WORK REQUEST:
Check each line of the entries. Copy the ones that contain the string "Hdisj".

....................

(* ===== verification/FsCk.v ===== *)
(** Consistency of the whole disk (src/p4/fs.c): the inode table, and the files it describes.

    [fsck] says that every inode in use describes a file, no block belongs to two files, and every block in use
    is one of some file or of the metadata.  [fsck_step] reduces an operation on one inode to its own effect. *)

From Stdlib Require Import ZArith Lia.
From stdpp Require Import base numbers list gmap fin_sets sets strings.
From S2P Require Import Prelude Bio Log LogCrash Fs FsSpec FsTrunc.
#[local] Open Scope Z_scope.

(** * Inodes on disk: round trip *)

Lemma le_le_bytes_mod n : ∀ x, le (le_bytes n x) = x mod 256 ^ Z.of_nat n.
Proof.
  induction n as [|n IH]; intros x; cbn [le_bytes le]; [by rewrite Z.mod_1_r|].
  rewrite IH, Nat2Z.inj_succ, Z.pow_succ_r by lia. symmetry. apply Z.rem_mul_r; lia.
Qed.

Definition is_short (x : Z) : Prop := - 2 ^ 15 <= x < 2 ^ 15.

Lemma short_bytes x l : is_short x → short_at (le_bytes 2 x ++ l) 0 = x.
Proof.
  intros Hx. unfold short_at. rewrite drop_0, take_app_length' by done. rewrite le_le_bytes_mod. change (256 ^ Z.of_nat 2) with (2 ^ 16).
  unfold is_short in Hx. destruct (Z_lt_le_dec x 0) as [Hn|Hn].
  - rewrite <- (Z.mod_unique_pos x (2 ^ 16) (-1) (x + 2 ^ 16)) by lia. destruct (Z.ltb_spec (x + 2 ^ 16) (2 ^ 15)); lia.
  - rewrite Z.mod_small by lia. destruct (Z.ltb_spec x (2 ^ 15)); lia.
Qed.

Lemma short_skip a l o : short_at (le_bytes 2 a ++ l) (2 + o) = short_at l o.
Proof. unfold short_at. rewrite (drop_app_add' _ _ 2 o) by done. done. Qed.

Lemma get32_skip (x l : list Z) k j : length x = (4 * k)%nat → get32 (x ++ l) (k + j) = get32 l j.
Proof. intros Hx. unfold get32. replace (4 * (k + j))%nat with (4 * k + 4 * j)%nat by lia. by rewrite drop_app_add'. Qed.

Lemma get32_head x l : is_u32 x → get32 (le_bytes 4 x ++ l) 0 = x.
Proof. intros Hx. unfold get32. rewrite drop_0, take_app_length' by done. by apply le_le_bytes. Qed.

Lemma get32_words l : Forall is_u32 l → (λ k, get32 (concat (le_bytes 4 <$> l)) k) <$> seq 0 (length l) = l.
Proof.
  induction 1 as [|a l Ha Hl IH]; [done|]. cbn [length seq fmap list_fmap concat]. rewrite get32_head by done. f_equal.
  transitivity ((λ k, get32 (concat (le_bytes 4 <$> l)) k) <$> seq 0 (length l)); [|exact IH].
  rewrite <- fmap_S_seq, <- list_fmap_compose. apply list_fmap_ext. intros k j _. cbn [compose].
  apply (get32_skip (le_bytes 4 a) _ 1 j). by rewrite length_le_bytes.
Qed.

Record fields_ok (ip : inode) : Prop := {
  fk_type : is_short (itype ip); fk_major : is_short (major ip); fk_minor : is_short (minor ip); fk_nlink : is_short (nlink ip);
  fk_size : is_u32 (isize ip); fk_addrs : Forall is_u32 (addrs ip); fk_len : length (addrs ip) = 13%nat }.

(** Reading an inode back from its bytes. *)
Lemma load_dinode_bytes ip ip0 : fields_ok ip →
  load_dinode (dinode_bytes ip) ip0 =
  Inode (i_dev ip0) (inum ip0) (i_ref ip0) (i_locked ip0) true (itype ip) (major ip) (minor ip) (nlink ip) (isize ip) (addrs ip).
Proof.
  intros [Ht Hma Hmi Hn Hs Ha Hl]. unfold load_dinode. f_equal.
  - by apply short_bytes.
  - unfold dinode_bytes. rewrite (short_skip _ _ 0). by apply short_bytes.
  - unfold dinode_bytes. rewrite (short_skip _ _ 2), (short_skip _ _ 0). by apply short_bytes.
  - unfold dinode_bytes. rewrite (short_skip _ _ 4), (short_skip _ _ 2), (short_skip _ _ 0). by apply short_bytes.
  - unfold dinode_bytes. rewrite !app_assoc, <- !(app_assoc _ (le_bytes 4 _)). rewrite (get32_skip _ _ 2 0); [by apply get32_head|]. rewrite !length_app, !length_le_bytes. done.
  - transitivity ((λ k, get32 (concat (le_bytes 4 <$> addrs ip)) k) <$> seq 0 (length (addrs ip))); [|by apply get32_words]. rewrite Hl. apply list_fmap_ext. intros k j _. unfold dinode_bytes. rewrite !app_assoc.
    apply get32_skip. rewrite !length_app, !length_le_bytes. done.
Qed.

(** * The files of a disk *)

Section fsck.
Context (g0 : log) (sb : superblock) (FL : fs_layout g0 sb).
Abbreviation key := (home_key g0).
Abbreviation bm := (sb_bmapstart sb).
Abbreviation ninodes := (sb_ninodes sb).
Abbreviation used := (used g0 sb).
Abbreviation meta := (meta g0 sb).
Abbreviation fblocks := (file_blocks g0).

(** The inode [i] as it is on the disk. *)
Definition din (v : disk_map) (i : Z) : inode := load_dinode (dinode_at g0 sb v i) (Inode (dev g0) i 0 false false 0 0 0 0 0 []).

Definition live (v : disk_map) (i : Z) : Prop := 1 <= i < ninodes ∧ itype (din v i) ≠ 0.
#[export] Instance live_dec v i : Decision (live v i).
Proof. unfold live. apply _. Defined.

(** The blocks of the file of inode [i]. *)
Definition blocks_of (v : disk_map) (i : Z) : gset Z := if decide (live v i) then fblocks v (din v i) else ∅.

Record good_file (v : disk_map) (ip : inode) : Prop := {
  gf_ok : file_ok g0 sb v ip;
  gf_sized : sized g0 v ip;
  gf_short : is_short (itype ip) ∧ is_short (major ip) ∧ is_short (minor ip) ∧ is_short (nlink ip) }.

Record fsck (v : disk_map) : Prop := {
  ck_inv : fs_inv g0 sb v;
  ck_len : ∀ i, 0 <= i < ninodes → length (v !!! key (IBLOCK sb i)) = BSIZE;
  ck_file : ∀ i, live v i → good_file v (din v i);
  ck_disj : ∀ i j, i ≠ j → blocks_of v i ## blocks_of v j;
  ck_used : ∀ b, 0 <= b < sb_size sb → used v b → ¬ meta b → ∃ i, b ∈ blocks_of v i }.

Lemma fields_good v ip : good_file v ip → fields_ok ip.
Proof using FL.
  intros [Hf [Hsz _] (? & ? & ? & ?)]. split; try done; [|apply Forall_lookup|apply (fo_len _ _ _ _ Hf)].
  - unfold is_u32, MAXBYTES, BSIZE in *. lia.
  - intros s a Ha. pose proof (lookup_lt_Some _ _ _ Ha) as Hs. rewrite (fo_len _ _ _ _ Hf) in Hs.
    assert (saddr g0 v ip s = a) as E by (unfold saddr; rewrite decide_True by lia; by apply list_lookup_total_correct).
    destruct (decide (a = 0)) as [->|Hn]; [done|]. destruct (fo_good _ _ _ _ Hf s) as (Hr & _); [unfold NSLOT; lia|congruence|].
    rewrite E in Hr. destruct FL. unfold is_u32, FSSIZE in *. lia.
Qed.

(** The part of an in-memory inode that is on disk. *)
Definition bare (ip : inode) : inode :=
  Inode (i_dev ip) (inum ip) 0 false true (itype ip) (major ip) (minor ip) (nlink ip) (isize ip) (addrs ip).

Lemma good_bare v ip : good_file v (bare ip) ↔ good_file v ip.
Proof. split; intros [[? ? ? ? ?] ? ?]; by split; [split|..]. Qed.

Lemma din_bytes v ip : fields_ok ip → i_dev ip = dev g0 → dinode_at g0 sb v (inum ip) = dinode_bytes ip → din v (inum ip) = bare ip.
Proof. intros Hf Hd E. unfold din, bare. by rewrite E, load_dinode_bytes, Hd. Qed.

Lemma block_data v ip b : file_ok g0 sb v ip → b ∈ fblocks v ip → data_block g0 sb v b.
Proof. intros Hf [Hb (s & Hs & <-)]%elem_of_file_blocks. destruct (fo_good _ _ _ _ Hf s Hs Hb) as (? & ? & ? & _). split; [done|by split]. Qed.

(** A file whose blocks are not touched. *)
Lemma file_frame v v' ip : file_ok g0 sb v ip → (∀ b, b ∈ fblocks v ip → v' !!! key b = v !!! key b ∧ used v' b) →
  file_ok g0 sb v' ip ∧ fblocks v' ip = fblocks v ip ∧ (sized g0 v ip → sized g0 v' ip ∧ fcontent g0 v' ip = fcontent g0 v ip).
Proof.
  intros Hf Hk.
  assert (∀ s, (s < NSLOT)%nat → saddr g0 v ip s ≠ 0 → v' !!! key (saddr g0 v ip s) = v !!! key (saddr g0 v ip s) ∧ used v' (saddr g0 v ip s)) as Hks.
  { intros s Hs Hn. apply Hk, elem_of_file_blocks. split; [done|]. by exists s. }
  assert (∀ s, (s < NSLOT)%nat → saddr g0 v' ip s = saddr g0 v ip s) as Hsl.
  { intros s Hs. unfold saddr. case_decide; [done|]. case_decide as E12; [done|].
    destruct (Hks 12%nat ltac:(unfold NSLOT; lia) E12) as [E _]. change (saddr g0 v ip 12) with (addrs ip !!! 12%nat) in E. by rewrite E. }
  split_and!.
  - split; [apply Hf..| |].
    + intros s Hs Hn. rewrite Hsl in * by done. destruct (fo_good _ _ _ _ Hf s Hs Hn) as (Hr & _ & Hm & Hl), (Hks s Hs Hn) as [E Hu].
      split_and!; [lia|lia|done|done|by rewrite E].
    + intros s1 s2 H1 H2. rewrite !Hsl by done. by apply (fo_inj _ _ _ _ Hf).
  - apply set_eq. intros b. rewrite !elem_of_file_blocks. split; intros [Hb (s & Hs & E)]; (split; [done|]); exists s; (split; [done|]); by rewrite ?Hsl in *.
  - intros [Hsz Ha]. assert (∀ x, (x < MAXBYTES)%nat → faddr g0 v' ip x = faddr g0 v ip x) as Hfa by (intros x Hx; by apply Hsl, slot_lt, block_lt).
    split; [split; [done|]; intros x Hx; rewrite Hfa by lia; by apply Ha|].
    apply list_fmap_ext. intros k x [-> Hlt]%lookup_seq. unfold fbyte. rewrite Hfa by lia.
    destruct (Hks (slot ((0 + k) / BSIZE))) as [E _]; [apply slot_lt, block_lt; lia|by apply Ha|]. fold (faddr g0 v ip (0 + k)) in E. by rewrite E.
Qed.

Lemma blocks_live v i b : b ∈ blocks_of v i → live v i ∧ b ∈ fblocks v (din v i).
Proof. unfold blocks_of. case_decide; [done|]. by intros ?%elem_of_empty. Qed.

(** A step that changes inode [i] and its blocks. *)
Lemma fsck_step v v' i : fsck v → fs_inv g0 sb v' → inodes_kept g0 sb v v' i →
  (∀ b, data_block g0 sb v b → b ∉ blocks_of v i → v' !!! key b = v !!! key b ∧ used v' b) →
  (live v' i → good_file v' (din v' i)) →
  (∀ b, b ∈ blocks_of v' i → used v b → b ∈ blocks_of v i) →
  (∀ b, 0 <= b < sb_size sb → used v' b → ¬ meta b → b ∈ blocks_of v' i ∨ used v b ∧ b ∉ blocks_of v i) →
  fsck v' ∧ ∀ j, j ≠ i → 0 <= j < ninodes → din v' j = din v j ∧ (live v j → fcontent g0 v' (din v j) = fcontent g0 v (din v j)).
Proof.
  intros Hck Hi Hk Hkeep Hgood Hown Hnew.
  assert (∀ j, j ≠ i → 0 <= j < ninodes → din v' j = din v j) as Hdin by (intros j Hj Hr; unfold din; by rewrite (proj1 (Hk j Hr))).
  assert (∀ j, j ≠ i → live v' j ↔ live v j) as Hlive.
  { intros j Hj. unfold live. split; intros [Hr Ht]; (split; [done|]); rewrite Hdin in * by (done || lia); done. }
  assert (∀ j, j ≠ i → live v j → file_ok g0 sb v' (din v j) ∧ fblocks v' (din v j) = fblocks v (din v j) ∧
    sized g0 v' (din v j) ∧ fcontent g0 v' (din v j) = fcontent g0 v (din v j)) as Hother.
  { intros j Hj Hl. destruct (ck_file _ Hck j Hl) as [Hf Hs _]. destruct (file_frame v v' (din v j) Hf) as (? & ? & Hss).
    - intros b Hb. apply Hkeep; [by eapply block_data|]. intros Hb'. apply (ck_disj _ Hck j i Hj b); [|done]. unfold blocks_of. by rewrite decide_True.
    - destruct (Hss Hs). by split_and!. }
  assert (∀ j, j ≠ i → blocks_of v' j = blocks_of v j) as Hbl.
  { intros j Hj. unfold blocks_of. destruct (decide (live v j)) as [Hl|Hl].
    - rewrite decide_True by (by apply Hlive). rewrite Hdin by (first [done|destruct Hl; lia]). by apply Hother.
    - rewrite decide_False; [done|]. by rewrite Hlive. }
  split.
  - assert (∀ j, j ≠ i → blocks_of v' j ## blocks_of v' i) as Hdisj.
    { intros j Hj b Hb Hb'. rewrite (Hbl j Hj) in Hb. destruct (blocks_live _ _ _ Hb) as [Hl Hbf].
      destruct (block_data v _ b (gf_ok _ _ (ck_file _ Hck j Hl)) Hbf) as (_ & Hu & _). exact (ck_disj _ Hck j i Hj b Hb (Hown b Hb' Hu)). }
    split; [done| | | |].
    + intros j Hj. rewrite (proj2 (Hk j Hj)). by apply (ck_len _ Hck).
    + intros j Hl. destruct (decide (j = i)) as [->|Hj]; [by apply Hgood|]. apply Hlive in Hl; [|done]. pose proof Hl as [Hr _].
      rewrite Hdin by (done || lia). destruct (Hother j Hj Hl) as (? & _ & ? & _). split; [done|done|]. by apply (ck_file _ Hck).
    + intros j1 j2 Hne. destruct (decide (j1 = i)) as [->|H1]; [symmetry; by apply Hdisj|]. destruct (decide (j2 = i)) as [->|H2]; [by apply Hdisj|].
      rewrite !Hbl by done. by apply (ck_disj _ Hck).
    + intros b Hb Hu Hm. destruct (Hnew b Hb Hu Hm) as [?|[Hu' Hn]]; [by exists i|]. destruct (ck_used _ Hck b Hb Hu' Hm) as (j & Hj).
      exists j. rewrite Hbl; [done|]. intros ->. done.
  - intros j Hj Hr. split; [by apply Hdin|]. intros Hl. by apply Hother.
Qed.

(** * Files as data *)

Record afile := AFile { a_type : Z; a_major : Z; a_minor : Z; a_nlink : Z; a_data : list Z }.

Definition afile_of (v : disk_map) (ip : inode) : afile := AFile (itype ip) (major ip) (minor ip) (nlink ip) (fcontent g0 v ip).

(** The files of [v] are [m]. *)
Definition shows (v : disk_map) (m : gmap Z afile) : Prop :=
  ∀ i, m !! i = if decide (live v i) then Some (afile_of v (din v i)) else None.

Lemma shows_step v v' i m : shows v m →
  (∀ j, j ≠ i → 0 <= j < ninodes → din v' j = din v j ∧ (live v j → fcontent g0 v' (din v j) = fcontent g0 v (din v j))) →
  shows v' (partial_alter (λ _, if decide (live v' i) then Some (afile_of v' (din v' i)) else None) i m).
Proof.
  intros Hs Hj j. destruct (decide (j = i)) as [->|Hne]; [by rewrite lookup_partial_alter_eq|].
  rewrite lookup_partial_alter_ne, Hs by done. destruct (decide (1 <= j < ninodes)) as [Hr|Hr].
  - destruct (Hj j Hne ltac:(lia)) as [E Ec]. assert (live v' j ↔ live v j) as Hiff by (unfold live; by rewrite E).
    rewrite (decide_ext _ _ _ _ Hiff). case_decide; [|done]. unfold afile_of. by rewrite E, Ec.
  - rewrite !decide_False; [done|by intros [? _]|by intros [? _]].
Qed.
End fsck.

....................

EXPECTED OUTPUT:
  - assert (∀ j, j ≠ i → blocks_of v' j ## blocks_of v' i) as Hdisj.
    + intros j1 j2 Hne. destruct (decide (j1 = i)) as [->|H1]; [symmetry; by apply Hdisj|]. destruct (decide (j2 = i)) as [->|H2]; [by apply Hdisj|].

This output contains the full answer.